Чуть было ведь серьезно не вскружила
Мне голову! И будь я проклят, если
Теперь пойму я, чем был опьянен!
Но хорошо, что кончилось все разом.
Зайди игра еще на шаг подальше –
Я сделался б смешным… Да, маху дал я.
Но утешеньем мне вот что служит:
Ошибка вся произошла на почве
Непрочной положенья моего.
Оно виною было, а не личность,
Не «я» мое. Так не оно, не личность
И потерпела пораженье тут.
Удел пророков – праздное безделье,
В котором ты никак не сыщешь соли
Людских деяний, отмстило мне
Отрыжкою и тошнотой безвкусья…
Плохая должность – состоять в пророках,
По долгу службы напускать туману
И на себя и на других! Начать же
Судить и мыслить трезво – с точки зренья
Пророческой – себе дать шах и мат.
Так я на высоте был положенья,
Гусыню превратив себе в кумир.
Но тем не менее…
 

(Разражаясь смехом.)

 
Подумать только!
Остановить стараться время пляской,
Теченье запрудить – хвостом виляя!
Давать на лютне ночью серенады,
Вздыхать, миндальничать и, наконец,
Дать общипать себя, как петуха, –
Вот это по-пророчески безумно.
Да, общипать!.. Меня и общипали!
Хотя… я кое-что припрятал все же;
В Америке осталось кое-что,
Да и в карманах не совсем уж пусто,
Ну, словом, я еще банкрот не полный,
И, в сущности, ведь что всего дороже,
Милее?

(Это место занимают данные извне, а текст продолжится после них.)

(* ===== verification/Callbacks.v ===== *)
(** * s3_callback.c: the callbacks handed to libs3

    Each callback maps its client data (and, where it does I/O, the open files)
    and the library's arguments to the new data and the value returned. The
    handler tables of hsm_s3_utils.h collect them. *)

From Stdlib Require Import ZArith Lia.
From Stdlib Require Import Strings.Byte.
From stdpp Require Import base gmap list strings.
From S2P Require Import Prelude Growbuffer Posix S3Api.
Import Growbuffer Posix S3Api.

Module Callbacks.

Local Open Scope Z_scope.
Local Open Scope estuary_scope.

(** ** Client data (s3_callback.h, hsm_s3_utils.h) *)

(** [buffer] is the memory the pointer refers to; the field [gb], which no code
    reads but for a NULL test, is left out. *)
Record put_object_callback_data := mk_put_data {
  buffer_offset : Z;
  put_status : Z;
  buffer : list byte;
  contentLength : Z;
  originalContentLength : Z;
  totalContentLength : Z;
  totalOriginalContentLength : Z;
  noStatus : Z;
  put_fd : Z;
  put_file_offset : Z
}.

Record get_object_callback_data := mk_get_data {
  totalLength : Z;
  get_contentLength : Z;
  get_status : Z;
  md5 : list byte;
  get_fd : Z;
  file_offset : Z
}.

(** [MD5_ASCII] is the unparenthesised [32 + 1]. *)
Definition MD5_ASCII : Z := 32 + 1.

Record UploadManager := mk_manager {
  upload_id : option string;
  etags : list (option string);
  next_etags_pos : Z;
  m_heap : heap;
  m_gb : ptr;
  remaining : Z
}.

Record MultipartPartData := mk_part_data {
  put_object_data : put_object_callback_data;
  seq : Z;
  manager : UploadManager
}.

Definition set_put_status (st : Z) (d : put_object_callback_data) : put_object_callback_data :=
  mk_put_data (buffer_offset d) st (buffer d) (contentLength d) (originalContentLength d)
    (totalContentLength d) (totalOriginalContentLength d) (noStatus d) (put_fd d)
    (put_file_offset d).

Definition set_manager (m : UploadManager) (p : MultipartPartData) : MultipartPartData :=
  mk_part_data (put_object_data p) (seq p) m.

Definition set_put_object_data (d : put_object_callback_data) (p : MultipartPartData)
    : MultipartPartData :=
  mk_part_data d (seq p) (manager p).

Section Callbacks.
Context {ST : S3Statuses}.

(** ** Single-request uploads *)

(** Copies the next [size] bytes of the buffer to the library. *)
Definition put_objectdata_callback (bufferSize : Z) (d : put_object_callback_data)
    : outcome (put_object_callback_data * (Z * list byte)) :=
  if bool_decide (contentLength d = 0) then Ret (d, (0, []))
  else
    let size := if bool_decide (contentLength d > u64 bufferSize) then bufferSize
                else i32 (contentLength d) in
    if bool_decide (0 <= size /\ buffer_offset d + size <= Z.of_nat (length (buffer d))) then
      let out := slice (Z.to_nat (buffer_offset d)) (Z.to_nat size) (buffer d) in
      Ret (mk_put_data (buffer_offset d +u size) (put_status d) (buffer d)
             (contentLength d -u size) (originalContentLength d) (totalContentLength d)
             (totalOriginalContentLength d) (noStatus d) (put_fd d) (put_file_offset d),
           (size, out))
    else Crash.

Definition s3_put_response_complete_callback (status : Z) (d : put_object_callback_data)
    : put_object_callback_data := set_put_status status d.

(** Prints the properties in a debug build only. *)
Definition s3_response_properties_callback {St : Type} (p : response_properties) (s : St)
    : St * Z := (s, S3StatusOK).

(** ** Downloads *)

Definition s3_get_response_complete_callback (status : Z) (d : get_object_callback_data)
    : get_object_callback_data :=
  mk_get_data (totalLength d) (get_contentLength d) status (md5 d) (get_fd d) (file_offset d).

(** [strncpy(dst, src, n)]: [n] bytes, zero-filled after the string. *)
Definition strncpy (src : list byte) (n : nat) : list byte :=
  take n src ++ replicate (n - length src) x00.

(** The eTag loses its first character (the quote); an empty eTag would be read
    past its terminator. *)
Definition s3_response_get_object_properties_callback (p : response_properties)
    (d : get_object_callback_data) : outcome (get_object_callback_data * Z) :=
  tag ← (match p_eTag p with
         | None => Ret (md5 d)
         | Some e =>
             match bytes_of e with
             | [] => Crash
             | _ :: e' =>
                 let n := Z.to_nat (MD5_ASCII - 1) in
                 Ret (strncpy e' n ++ drop n (md5 d))
             end
         end);
  Ret (mk_get_data (totalLength d) (p_contentLength p) (get_status d) tag (get_fd d)
         (file_offset d), S3StatusOK).

(** Writes the bytes to the file; a short write aborts the request. A call when
    no content was announced aborts the process. *)
Definition get_objectdata_callback (bytes : list byte) (fs : files)
    (d : get_object_callback_data) : outcome (files * get_object_callback_data * Z) :=
  if bool_decide (get_contentLength d = 0) then Crash
  else
    let '(fs, wrote) := write fs (get_fd d) bytes in
    if bool_decide (wrote < Z.of_nat (length bytes)) then
      Ret (fs, mk_get_data (totalLength d) (get_contentLength d) S3StatusAbortedByCallback
                 (md5 d) (get_fd d) (file_offset d), S3StatusAbortedByCallback)
    else
      Ret (fs, mk_get_data (totalLength d) (get_contentLength d) (get_status d) (md5 d)
                 (get_fd d) (file_offset d +u wrote), S3StatusOK).

(** ** Deletes *)

(** [del_object_callback_data] is its status. *)
Definition s3_del_response_complete_callback (status : Z) (d : Z) : Z := status.

(** ** Multipart uploads *)

(** An empty id means that the request failed. *)
Definition initial_multipart_response_callback (id : string) (m : UploadManager)
    : UploadManager * Z :=
  (if bool_decide (id = EmptyString) then m
   else mk_manager (Some id) (etags m) (next_etags_pos m) (m_heap m) (m_gb m) (remaining m),
   S3StatusOK).

(** Stores the part's eTag; the index must lie in the [etags] array. *)
Definition multipart_put_part_response_properies_callback (p : response_properties)
    (d : MultipartPartData) : outcome (MultipartPartData * Z) :=
  let m := manager d in
  match p_eTag p with
  | None => Crash
  | Some etag =>
      if bool_decide (1 <= seq d <= Z.of_nat (length (etags m))) then
        Ret (set_manager (mk_manager (upload_id m)
               (<[Z.to_nat (seq d - 1) := Some etag]> (etags m))
               (seq d) (m_heap m) (m_gb m) (remaining m)) d, S3StatusOK)
      else Crash
  end.

(** Reads the next bytes of the part from the file. A short read answers 0. *)
Definition multipart_put_objectdata_callback (bufferSize : Z) (fs : files)
    (d : put_object_callback_data)
    : outcome (files * put_object_callback_data * (Z * list byte)) :=
  if bool_decide (contentLength d = 0) then Ret (fs, d, (0, []))
  else
    let toRead := i32 (if bool_decide (contentLength d > u32 bufferSize) then u32 bufferSize
                       else contentLength d) in
    if bool_decide (put_fd d = 0) then Crash
    else
      let '(fs, ret, out) := read fs (put_fd d) toRead in
      if bool_decide (ret <> toRead) then Ret (fs, d, (0, []))
      else
        let d' := mk_put_data (buffer_offset d) (put_status d) (buffer d)
                    (contentLength d -u ret) (originalContentLength d)
                    (totalContentLength d -u ret) (totalOriginalContentLength d) (noStatus d)
                    (put_fd d) (put_file_offset d +u toRead) in
        if bool_decide (ret <> 0 /\ contentLength d' <> 0 /\ noStatus d' = 0
                        /\ totalOriginalContentLength d' = 0)
        then Crash (* the progress ratio divides by the original length *)
        else Ret (fs, d', (ret, out)).

(** Feeds the commit body from the queue. *)
Definition multipart_commit_response_callback (bufferSize : Z) (m : UploadManager)
    : outcome (UploadManager * (Z * list byte)) :=
  if bool_decide (remaining m = 0) then Ret (m, (0, []))
  else
    let toRead := if bool_decide (remaining m > bufferSize) then bufferSize else remaining m in
    r ← growbuffer_read (m_heap m) (m_gb m) toRead;
    let '(h, gb, ret, out) := r in
    Ret (mk_manager (upload_id m) (etags m) (next_etags_pos m) h gb (remaining m - ret),
         (ret, out)).

Definition multipart_put_response_complete_callback (status : Z) (d : MultipartPartData)
    : MultipartPartData := set_put_object_data (set_put_status status (put_object_data d)) d.

(** Only log messages: neither looks at the status beyond that. *)
Definition multipart_init_response_complete_callback (status : Z) (m : UploadManager)
    : UploadManager := m.
Definition multipart_commit_response_complete_callback (status : Z) (m : UploadManager)
    : UploadManager := m.

(** ** Handler tables *)

Definition pure {St A : Type} (r : St * A) : outcome (St * A) := Ret r.

(** [{ putResponseHandler, &put_objectdata_callback }] *)
Definition putObjectHandler : handlers put_object_callback_data :=
  mk_handlers _ (fun p s => pure (s3_response_properties_callback p s))
    (fun st s => Ret (s3_put_response_complete_callback st s, tt))
    put_objectdata_callback (fun _ _ => Crash) (fun _ _ => Crash).

(** [{ getResponseHandler, &get_objectdata_callback }] *)
Definition getObjectHandler : handlers (files * get_object_callback_data) :=
  mk_handlers _
    (fun p s => r ← s3_response_get_object_properties_callback p s.2;
                Ret ((s.1, r.1), r.2))
    (fun st s => Ret ((s.1, s3_get_response_complete_callback st s.2), tt))
    (fun _ _ => Crash)
    (fun bs s => r ← get_objectdata_callback bs s.1 s.2; Ret (r.1, r.2))
    (fun _ _ => Crash).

Золотая середина!
Ни кучером, ни лошадьми не связан,
Ни с багажом хлопот, ни с экипажем.
Я – положенья полный господин.
Какой же путь избрать мне? Их так много,
И выбор выдает – кто мудр, кто глуп…
С карьерою дельца покончил я
И, как лохмотья, сбросил с плеч своих
Я увлечения любви. Не склонен
Зады я повторять, ходить по-рачьи.
«Вперед или назад, а все ни с места;
внутри и вне – все так же узко, тесно» –
прочел я в некой остроумной книжке.
Итак, мне нужно новенькое нечто;
Поблагороднее занятье, цель,
Достойная расходов и трудов…
Не биографию ль свою составить
Чистосердечно, без утаек всяких,
Для назиданья и для руководства?…
Иль нет!.. Я временем ведь не стеснен,
Пущусь-ка путешествовать сначала
С научной целью; буду изучать
Времен минувших жадность вековую.
Как раз по мне занятие такое!
Я хроникой зачитывался в детстве,
Историей и позже увлекался, –
Путь человечества и прослежу я.
По историческим волнам скорлупкой
Носиться буду, вновь переживу
Историю всю, как во сне. Я буду
Борьбу героев наблюдать, борьбу
За благо и идеи; но-как зритель,
Из уголка укромного взирая.
Увижу я одних идей паденье
И торжество других на трупах жертв;
Создание и разрушение царств,
И мировых эпох возникновенье
По камешку, из мелочей… ну, словом, –
С истории снимать я буду пенки!
Я постараюсь как-нибудь достать
Том Беккера и объезжать в порядке
Хронологическом все страны мира.
Положим, скуден мой багаж научный,
А механизм истории хитер, –
Да наплевать! Чем точка отправленья
Нелепей, тем бывает очень часто
Оригинальней вывод, результат…
А как заманчиво – наметить цель
И к ней идти упорно, неуклонно!
 

(Растроганно.)

 
Порвать все нити дружбы и родства
И по ветру пустить все состоянье,
Сказать «прости» любовным наслажденьям, –
Чтоб только истины постигнуть тайны…
 

(Отирая слезу.)

 
Да, подлинный исследователь в этом!
О, как же счастливя, что разрешил
Загадку назначенья своего!
Лишь устоять теперь и в дождь и в ведро!..
И мне простительно теперь закинуть
Высоко голову в сознаньи гордом,
Что самого себя нашел Пер Гюнт,
Самим собою стал; сказать иначе –
Стал жизни человеческой царем!
В руках своих держать я буду сумму,
Итог времен минувших, и не стану
Я настоящего путей топтать, –
Подошв трепать не стоит; в наше время
Иль вероломны иль бессильны люди;
Их ум лишен полета, дело – веса;
А женщины –
 

(пожимая плечами)

 
и вовсе род пустой!
 

(Уходит.)

Летний день на севере. Избушка в сосновой бору. Открытая дверь с большим деревянным засовом. Над дверью оленьи рога. Возле избушки пасется стадо коз.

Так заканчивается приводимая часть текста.